▶ [DIRECTIONS FOR THIS TASK]: Scan the records for lines with the word "that", and copy every such line.

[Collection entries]
(** C23. A namespace refines a finite map from path to object. Edits of a namespace
    that holds [σ] are accepted exactly when the path is in the grammar and,
    for a put, the reference has no flags and a model and format the registry
    knows; the flush of them, on any store that keeps the chunk store's contract, makes a
    namespace that holds [σ] with the accepted edits applied in order; the
    namespace edited still holds [σ]; and the paths the new namespace records as changed are
    exactly those now bound differently. *)
Theorem namespace_refines_map (s : S) n σ ops rs e :
  cs_ok s -> holds (cs_get s) n σ -> reg_ok (reg n) -> Forall op_typed ops -> doOps ops (NewEditor n) = (rs, e) ->
  flush_room (cs_view s) e ->
  let σ' := absOps (reg n) ops σ in
  map is_ok rs = map (accepted (reg n)) ops /\
  exists n' s' paths, run (Flush e) s = (Ok (n', NewEditor n'), s') /\ cs_ok s' /\
    holds (cs_get s') n' σ' /\ holds (cs_get s') n σ /\ reg n' = reg n /\
    Changes n' = Some (NRoot n, paths) /\ (forall p, p ∈ paths <-> σ !! p <> σ' !! p).
Proof.
  intros Hs Hn Hrg Hty Hdo Hroom. simpl.
  destruct (doOps_ok ops (NewEditor n) σ σ (NewEditor_editing _ _ _ Hn) Hrg Hty) as (rs' & e' & Hdo' & Hrs & Hed & En & Em & _).
  rewrite Hdo in Hdo'. injection Hdo' as <- <-. simpl in *. split; [done|]. rewrite get_view in Hn by done.
  destruct (Flush_holds (cs_view s) e σ _ ltac:(by rewrite En) ltac:(by rewrite Em, En) Hed Hroom)
    as (n' & v' & Hst & Hsub & Hn' & Hreg & _ & paths & Hch & Hp & _).
  destruct (run_view (Flush e) s Hs) as (s' & Hrun & Hs' & Hv & _). rewrite (Hst (cs_rootof s)) in Hrun, Hv. simpl in Hrun, Hv.
  exists n', s', paths. rewrite (get_view s') by done. rewrite Hv, En in *. split_and!; try done.
  eapply holds_more; [|exact Hn]. by apply more_view.
Qed.
End Refinement.

(** ** Examples *)

Section Example.
#[local] Existing Instance toy_hasher.

(** A model that validates everything, reports no changes and cannot merge. *)
Definition exModel : Model :=
  mkModel 1 1 (fun _ _ => Ok tt) (fun _ _ _ => Ok (mkMDiffIter unit tt (fun _ => (Ok None, tt))))
    (fun _ ours _ => mret (mkMergeResult ours [mkMConflict [] []])) None None.

Definition exReg : Registry := mkRegistry {[1 := exModel]} [1].

Lemma exReg_new : NewRegistry [Some exModel] = Ok exReg.
Proof. reflexivity. Qed.

Definition exRef : Ref := mkRef 1 0 (mkRoot (Sum (str "object")) 6 0 1).
Definition exPath : bytes := str "docs/readme".

Definition nsConfig : Config := namespace DefaultConfig.

(** A namespace with one node, of the given entries. *)
Definition exNs (es : list entry) : Namespace :=
  mkNamespace (mkMap nsConfig exRule (Sum (encode (mkNode 0 es))) (zlen es) 0 (Some (mkNode 0 es)) false zero_hash []) exReg.

Definition exEntry : entry := leafEntry exPath (Encode exRef).
Definition nsReader : creader := nodesReader [emptyNode; mkNode 0 [exEntry]].

Lemma exPath_ok : ValidPath exPath = Ok tt.
Proof. vm_compute. reflexivity. Qed.

Lemma exRef_ok : ref_ok exRef.
Proof. unfold ref_ok. simpl. unfold two8, two16, two64. lia. Qed.

Lemma exNs_holds rd : rd (Sum (encode emptyNode)) = Ok (encode emptyNode) -> holds rd (exNs []) ∅.
Proof.
  intros Hrd. split; [vm_compute; discriminate|]. split; [reflexivity|].
  split; [intros k r Hk; by rewrite lookup_empty in Hk|]. exists []. split.
  - split; [vm_compute; reflexivity|]. split; [split; [constructor|split; [constructor|discriminate]]|].
    split; [reflexivity|]. split; [reflexivity|]. split; [reflexivity|]. split; [reflexivity|].
    intros x Hx. change (x ∈ [emptyNode]) in Hx. by apply list_elem_of_singleton in Hx as ->.
  - intros k. unfold binding. by rewrite lookup_empty.
Qed.

(** A namespace of one object. *)
Lemma exNs_one_holds rd p r : ValidPath p = Ok tt -> ref_ok r ->
  let e := leafEntry p (Encode r) in
  bulkRoot exRule [e] = mkNode 0 [e] -> treeNodes exRule 0 [e] = [mkNode 0 [e]; mkNode 0 [e]] ->
  rd (Sum (encode (mkNode 0 [e]))) = Ok (encode (mkNode 0 [e])) -> holds rd (exNs [e]) {[p := r]}.
Proof.
  intros Hp Hr e Hroot Hnodes Hrd. split; [vm_compute; discriminate|]. split; [reflexivity|]. split.
  { intros k x [<- <-]%lookup_singleton_Some. split; [by apply ValidPath_spec|done]. }
  exists [e]. split.
  - split; [vm_compute; reflexivity|]. split.
    { split; [repeat constructor|]. split; [|discriminate]. constructor; [|constructor]. split; [by apply path_key|].
      split; [|by split]. simpl. rewrite length_Encode. vm_compute. discriminate. }
    change (mrule (nm (exNs [e]))) with exRule. rewrite Hroot. cbn [level]. rewrite Hnodes.
    split; [reflexivity|]. split; [reflexivity|]. split; [reflexivity|]. split; [reflexivity|].
    intros x Hx. assert (x = mkNode 0 [e]) as ->; [|exact Hrd].
    apply elem_of_cons in Hx as [Hx|Hx]; [exact Hx|]. apply list_elem_of_singleton in Hx. exact Hx.
  - intros k. unfold binding. rewrite klookup_cons. case_decide as Hk; simpl in Hk.
    + subst k. by rewrite lookup_singleton_eq.
    + by rewrite lookup_singleton_ne.
Qed.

▶ [REPLY TO THE EXERCISE]:
    that holds [σ] are accepted exactly when the path is in the grammar and,
    knows; the flush of them, on any store that keeps the chunk store's contract, makes a
    namespace that holds [σ] with the accepted edits applied in order; the
(** A model that validates everything, reports no changes and cannot merge. *)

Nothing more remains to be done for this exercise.